D. token life cycle management
The most appropriate one should be through the timing expiration of redis, but several situations are involved here (discussed from the perspective of the other party's access)
1. The token never expires. This design is actually not very good, that is, the user authorizes it once and can use it permanently. It is better for the gateway center to do whitelist control on it.
2. The expiration time of the token is very common, ranging from 1 month to one year. This kind of token is actually not suitable for putting it on redis, because the token has existed for too long and the maintenance cost is too high, not to mention the use of the access party. The rate is not very high.

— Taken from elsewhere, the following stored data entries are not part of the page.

Definition set_address v m := MapdnsVars v (mapdns_port m) (mapdns_network m) (mapdns_netmask m) (mapdns_cache_size m).
Definition set_dns_port v m := MapdnsVars (mapdns_address m) v (mapdns_network m) (mapdns_netmask m) (mapdns_cache_size m).
Definition set_network v m := MapdnsVars (mapdns_address m) (mapdns_port m) v (mapdns_netmask m) (mapdns_cache_size m).
Definition set_netmask v m := MapdnsVars (mapdns_address m) (mapdns_port m) (mapdns_network m) v (mapdns_cache_size m).
Definition set_cache_size v m := MapdnsVars (mapdns_address m) (mapdns_port m) (mapdns_network m) (mapdns_netmask m) v.

Definition set_log_file v m := MiscVars v (pid_file m) (max_session_count m) (task_stack_size m) (tcp_buffer_size m) (udp_recv_buffer_size m) (udp_copy_buffer_nums m) (connect_timeout m) (tcp_read_write_timeout m) (udp_read_write_timeout m) (limit_nofile m) (log_level m).
Definition set_pid_file v m := MiscVars (log_file m) v (max_session_count m) (task_stack_size m) (tcp_buffer_size m) (udp_recv_buffer_size m) (udp_copy_buffer_nums m) (connect_timeout m) (tcp_read_write_timeout m) (udp_read_write_timeout m) (limit_nofile m) (log_level m).
Definition set_max_session_count v m := MiscVars (log_file m) (pid_file m) v (task_stack_size m) (tcp_buffer_size m) (udp_recv_buffer_size m) (udp_copy_buffer_nums m) (connect_timeout m) (tcp_read_write_timeout m) (udp_read_write_timeout m) (limit_nofile m) (log_level m).
Definition set_task_stack_size v m := MiscVars (log_file m) (pid_file m) (max_session_count m) v (tcp_buffer_size m) (udp_recv_buffer_size m) (udp_copy_buffer_nums m) (connect_timeout m) (tcp_read_write_timeout m) (udp_read_write_timeout m) (limit_nofile m) (log_level m).
Definition set_tcp_buffer_size v m := MiscVars (log_file m) (pid_file m) (max_session_count m) (task_stack_size m) v (udp_recv_buffer_size m) (udp_copy_buffer_nums m) (connect_timeout m) (tcp_read_write_timeout m) (udp_read_write_timeout m) (limit_nofile m) (log_level m).
Definition set_udp_recv_buffer_size v m := MiscVars (log_file m) (pid_file m) (max_session_count m) (task_stack_size m) (tcp_buffer_size m) v (udp_copy_buffer_nums m) (connect_timeout m) (tcp_read_write_timeout m) (udp_read_write_timeout m) (limit_nofile m) (log_level m).
Definition set_udp_copy_buffer_nums v m := MiscVars (log_file m) (pid_file m) (max_session_count m) (task_stack_size m) (tcp_buffer_size m) (udp_recv_buffer_size m) v (connect_timeout m) (tcp_read_write_timeout m) (udp_read_write_timeout m) (limit_nofile m) (log_level m).
Definition set_connect_timeout v m := MiscVars (log_file m) (pid_file m) (max_session_count m) (task_stack_size m) (tcp_buffer_size m) (udp_recv_buffer_size m) (udp_copy_buffer_nums m) v (tcp_read_write_timeout m) (udp_read_write_timeout m) (limit_nofile m) (log_level m).
Definition set_tcp_rw v m := MiscVars (log_file m) (pid_file m) (max_session_count m) (task_stack_size m) (tcp_buffer_size m) (udp_recv_buffer_size m) (udp_copy_buffer_nums m) (connect_timeout m) v (udp_read_write_timeout m) (limit_nofile m) (log_level m).
Definition set_udp_rw v m := MiscVars (log_file m) (pid_file m) (max_session_count m) (task_stack_size m) (tcp_buffer_size m) (udp_recv_buffer_size m) (udp_copy_buffer_nums m) (connect_timeout m) (tcp_read_write_timeout m) v (limit_nofile m) (log_level m).
Definition set_limit_nofile v m := MiscVars (log_file m) (pid_file m) (max_session_count m) (task_stack_size m) (tcp_buffer_size m) (udp_recv_buffer_size m) (udp_copy_buffer_nums m) (connect_timeout m) (tcp_read_write_timeout m) (udp_read_write_timeout m) v (log_level m).
Definition set_log_level v m := MiscVars (log_file m) (pid_file m) (max_session_count m) (task_stack_size m) (tcp_buffer_size m) (udp_recv_buffer_size m) (udp_copy_buffer_nums m) (connect_timeout m) (tcp_read_write_timeout m) (udp_read_write_timeout m) (limit_nofile m) v.

(** ** Walks over the pairs of a mapping *)

(** A loop goes on with the next pair, or breaks. *)
Inductive flow (T : Type) : Type := Next (t : T) | Break (t : T).
Arguments Next {T}.
Arguments Break {T}.

Section Walk.
Context {T : Type} (doc : yaml_document).

(** The loop that all parsers share: pairs with an empty side are skipped, a key that
    is no scalar ends it. The body gets the key and the node of the value. *)
Fixpoint for_pairs (body : bytes → option yaml_node → T → flow T) (pairs : list (Z * Z)) (t : T) : T :=
  match pairs with
  | [] => t
  | (key, value) :: pairs =>
      if (key =? 0) || (value =? 0) then for_pairs body pairs t else
      match yaml_document_get_node doc key with
      | Some (Scalar key) =>
          match body (c_string key) (yaml_document_get_node doc value) t with
          | Next t => for_pairs body pairs t
          | Break t => t
          end
      | _ => t
      end
  end.

(** Most parsers want scalars as values, too. *)
Definition scalars_only (body : bytes → bytes → T → T) (key : bytes) (node : option yaml_node) (t : T) : flow T :=
  match node with
  | Some (Scalar value) => Next (body key (c_string value) t)
  | _ => Break t
  end.
End Walk.

(** The strings of the source. *)
Definition lit (s : String.string) : bytes :=
  (λ c, Z.of_nat (Ascii.nat_of_ascii c)) <$> String.list_ascii_of_string s.
Arguments lit s%_string_scope : simpl never.
Definition is_key (key : bytes) (s : String.string) : bool := strcmp key (lit s) =? 0.
Arguments is_key key s%_string_scope.

(** ** Tunnel *)

Definition ipv4_pair (key value : bytes) (t : tunnel_vars) : tunnel_vars :=
  if is_key key "address" then set_ipv4 (strncpy_to (tun_ipv4_address t) value (16 - 1)) t else t.

Definition hev_config_parse_tunnel_ipv4 (doc : yaml_document) (base : option yaml_node) (t : tunnel_vars) : Z * tunnel_vars :=
  match base with
  | Some (Mapping pairs) => (0, for_pairs doc (scalars_only ipv4_pair) pairs t)
  | _ => (-1, t)
  end.

Definition ipv6_pair (key value : bytes) (t : tunnel_vars) : tunnel_vars :=
  if is_key key "address" then set_ipv6 (strncpy_to (tun_ipv6_address t) value (64 - 1)) t else t.

Definition hev_config_parse_tunnel_ipv6 (doc : yaml_document) (base : option yaml_node) (t : tunnel_vars) : Z * tunnel_vars :=
  match base with
  | Some (Mapping pairs) => (0, for_pairs doc (scalars_only ipv6_pair) pairs t)
  | _ => (-1, t)
  end.

Definition tunnel_scalar (key value : bytes) (t : tunnel_vars) : tunnel_vars :=
  if is_key key "name" then set_tun_name (strncpy_to (tun_name t) value (64 - 1)) t
  else if is_key key "mtu" then set_tun_mtu (u32 (strtoul value 10)) t
  else if is_key key "multi-queue" then set_multi_queue (strcasecmp value (lit "false")) t
  else if is_key key "ipv4" then set_ipv4 (strncpy_to (tun_ipv4_address t) value (16 - 1)) t
  else if is_key key "ipv6" then set_ipv6 (strncpy_to (tun_ipv6_address t) value (64 - 1)) t
  else if is_key key "icmp" then set_icmp (strcasecmp value (lit "reply") =? 0) t
  else if is_key key "post-up-script" then set_post_up (strncpy_to (tun_post_up_script t) value (1024 - 1)) t
  else if is_key key "pre-down-script" then set_pre_down (strncpy_to (tun_pre_down_script t) value (1024 - 1)) t
  else t.

Definition tunnel_pair (doc : yaml_document) (key : bytes) (node : option yaml_node) (t : tunnel_vars) : flow tunnel_vars :=
  match node with
  | None => Break t
  | Some (Scalar value) => Next (tunnel_scalar key (c_string value) t)
  | Some node =>
      Next (if is_key key "ipv4" then (hev_config_parse_tunnel_ipv4 doc (Some node) t).2
            else if is_key key "ipv6" then (hev_config_parse_tunnel_ipv6 doc (Some node) t).2
            else t)
  end.

Definition hev_config_parse_tunnel (doc : yaml_document) (base : option yaml_node) (t : tunnel_vars) : Z * tunnel_vars :=
  match base with
  | Some (Mapping pairs) => (0, for_pairs doc (tunnel_pair doc) pairs t)
  | _ => (-1, t)
  end.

3. The token expiration time is very short, usually a few hours to a few days, and the token can be handed over to redis for management.
4, omitted here...
It is slightly appropriate to consider how to design the token expiration time based on the above scenarios that the access party may use.
E. Interface documentation
Good interface documentation at a glance. Some interface documents are implemented by themselves, which is very laborious, and some are directly generated by third-party plug-ins, which is ideal, such as Swagger documents.
F. Error code
This is a very critical set of information communicated between the access party and the accessed party. The access party can locate and solve the problem very quickly by providing the error code, so a set of good error design is also very important.